En ce qui concerne la situation météorologique générale qui régnait ce jour-là, il semble que la région parisienne était bien dégagée ce qui rendait la fin du voyage sûre. Par contre, l'Est de la France devait être recouvert, comme cela arrive souvent à cette période de l'année, d'une épaisse couche de brouillard. Enfin, n’oublions pas l'altitude la colline d’Etobon qui est de 575 mètres.
Connaissant toutes ces données, on imagine le grand trimoteur s'élevant avec peine dans le brouillard givrant, n'arrivant pas à sortir de la couche opaque, ses capacités ascensionnelles disparaissant peu à peu, et pire, les hélices vraisemblablement transformées en « manches de pioche » comme disent les pilotes chevronnés, s'emballant sans entraîner l'avion qui finalement s'écroule dans les arbres...

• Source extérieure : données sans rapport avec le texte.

(** *** What is left after pruning was there before *)

Lemma idents_prune_among (name : string) (cs : list HtmlElement) :
  Forall (fun k => incl (idents (prune name k)) (idents k)) cs ->
  forall slot,
  incl (flat_map idents (snd (prune_among name (prune name) slot cs)))
       (flat_map idents cs).
Proof.
  induction 1 as [|k rest Hk Hrest IH]; intros slot; [apply incl_refl|].
  cbn [prune_among flat_map].
  destruct (has_class name k).
  - apply incl_appr, IH.
  - specialize (IH (tail k)).
    destruct (prune_among name (prune name) (tail k) rest) as [slot' rest'].
    cbn [snd flat_map] in *. rewrite idents_set_tail.
    apply incl_app; [apply incl_appl, Hk|apply incl_appr, IH].
Qed.

Lemma idents_prune (name : string) (e : HtmlElement) :
  incl (idents (prune name e)) (idents e).
Proof.
  induction e as [id tg a tx cs tl IH] using HtmlElement_children_ind.
  rewrite prune_unfold. cbn [idents].
  apply incl_cons; [left; reflexivity|].
  apply incl_tl, idents_prune_among, IH.
Qed.

Lemma find_class_idents (name : string) (e : HtmlElement) :
  incl (find_class name e) (idents e).
Proof.
  induction e as [id tg a tx cs tl IH] using HtmlElement_children_ind.
  cbn [find_class idents]. apply incl_app.
  - destruct (has_class name _); [|intros x []].
    intros x [<-|[]]. left; reflexivity.
  - apply incl_tl. induction IH as [|k rest Hk Hrest IHr]; [apply incl_refl|].
    cbn [flat_map]. apply incl_app; [apply incl_appl, Hk|apply incl_appr, IHr].
Qed.

Lemma find_class_forest_idents (name : string) (cs : list HtmlElement) :
  incl (flat_map (find_class name) cs) (flat_map idents cs).
Proof.
  induction cs as [|k rest IH]; [apply incl_refl|].
  cbn [flat_map].
  apply incl_app; [apply incl_appl, find_class_idents|apply incl_appr, IH].
Qed.

Lemma NoDup_app_disjoint {X : Type} (l1 l2 : list X) (x : X) :
  NoDup (l1 ++ l2) -> In x l1 -> ~ In x l2.
Proof.
  induction l1 as [|y l1 IH]; simpl; intros Hnd Hin; [contradiction|].
  inversion Hnd as [|? ? Hy Hnd']; subst.
  destruct Hin as [->|Hin]; [|apply IH; assumption].
  intros H2. apply Hy, in_or_app. right. exact H2.
Qed.

(** *** The loop over the containers, level by level *)

(** One [drop_tree] seen from the children of an element and the text slot
    before them. *)
Definition drop_step (st : option string * list HtmlElement) (i : nat)
  : option string * list HtmlElement :=
  drop_among (drop_below i) i (fst st) (snd st).

Lemma drops_at_root (L : list nat) (id : nat) tg a tx cs tl :
  fold_left (fun e i => drop_below i e) L (Element id tg a tx cs tl)
  = Element id tg a (fst (fold_left drop_step L (tx, cs)))
      (snd (fold_left drop_step L (tx, cs))) tl.
Proof.
  revert tx cs. induction L as [|i L IH]; intros tx cs; [reflexivity|].
  cbn [fold_left]. rewrite drop_below_unfold, IH. unfold drop_step at 3 5.
  cbn [fst snd]. rewrite <- surjective_pairing. reflexivity.
Qed.

Lemma drops_absent (L : list nat) (slot : option string) (cs : list HtmlElement) :
  (forall i, In i L -> ~ In i (flat_map idents cs)) ->
  fold_left drop_step L (slot, cs) = (slot, cs).
Proof.
  induction L as [|i L IH]; intros H; [reflexivity|].
  cbn [fold_left]. unfold drop_step at 2. cbn [fst snd].
  rewrite drop_among_absent.
  - apply IH. intros j Hj. apply H. right. exact Hj.
  - apply Forall_forall. intros k _. apply drop_below_absent.
  - apply H. left. reflexivity.
Qed.

(** Containers inside the first child only touch the first child. *)
Lemma drops_in_first (L : list nat) (slot : option string)
    (k : HtmlElement) (rest : list HtmlElement) :
  (forall i, In i L -> ident k <> i /\ ~ In i (flat_map idents rest)) ->
  fold_left drop_step L (slot, k :: rest)
  = (slot, fold_left (fun e i => drop_below i e) L k :: rest).
Proof.
  revert k. induction L as [|i L IH]; intros k H; [reflexivity|].
  cbn [fold_left]. unfold drop_step at 2. cbn [fst snd drop_among].
  destruct (H i (or_introl eq_refl)) as [Hne Hni].
  apply Nat.eqb_neq in Hne. rewrite Hne.
  rewrite drop_among_absent.
  - rewrite set_tail_tail. apply IH. intros j Hj.
    rewrite ident_drop_below. apply H. right. exact Hj.
  - apply Forall_forall. intros k' _. apply drop_below_absent.
  - exact Hni.
Qed.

Dans son roman « Vent de sable », Joseph Kessel relate les derniers instants d'un autre équipage perdu dans la brume nocturne entre Agadir et Casablanca.
Dans l'accident du 31 octobre 1933, ce sont deux occupants de la cabine qui furent tués : le radio Camille Suply et un passager le docteur Werner Spoeri (pharmacien à Einsideln en Suisse écrit Michel Bregnard).

  «  Le 31 octobre 1933, un fort brouillard enveloppait tout depuis le matin. Il était 10 h 15, on entend un avion. Il était très bas à en juger par le bruit des moteurs. Ce bruit a semblé anormal. L’avion se dirigeait contre le château. Un sentiment d’angoisse saisit plusieurs personnes : ‟ Il va toucher le château ».” A peine cette pensée formulée qu’un craquement épouvantable retentit : Ca y est. Vite, on court. Au sommet du château, juste où était l’entrée du fossé, on voit dans le brouillard une aile sur deux hêtres, puis une dizaine d’arbres fauchés, coupés au milieu, déracinés. On avance et on découvre le corps du docteur suisse sous un vêtement et l’aile gauche de l’avion qui est tombé à droite. On voit un groupe de personnes qui entourent le pilote blessé. Il vient de revenir à lui. Il a une cuisse cassée. Un peu plus loin est le corps du radio. Quatre chamois sont parmi les débris. »
Ce texte est signé Jules-Henri Perret, le forgeron d’Etobon. Possesseur d’un appareil photo depuis 1929, il a rédigé une chronique de la vie de son village illustrée de ses nombreux clichés, ce jusqu’en 1938.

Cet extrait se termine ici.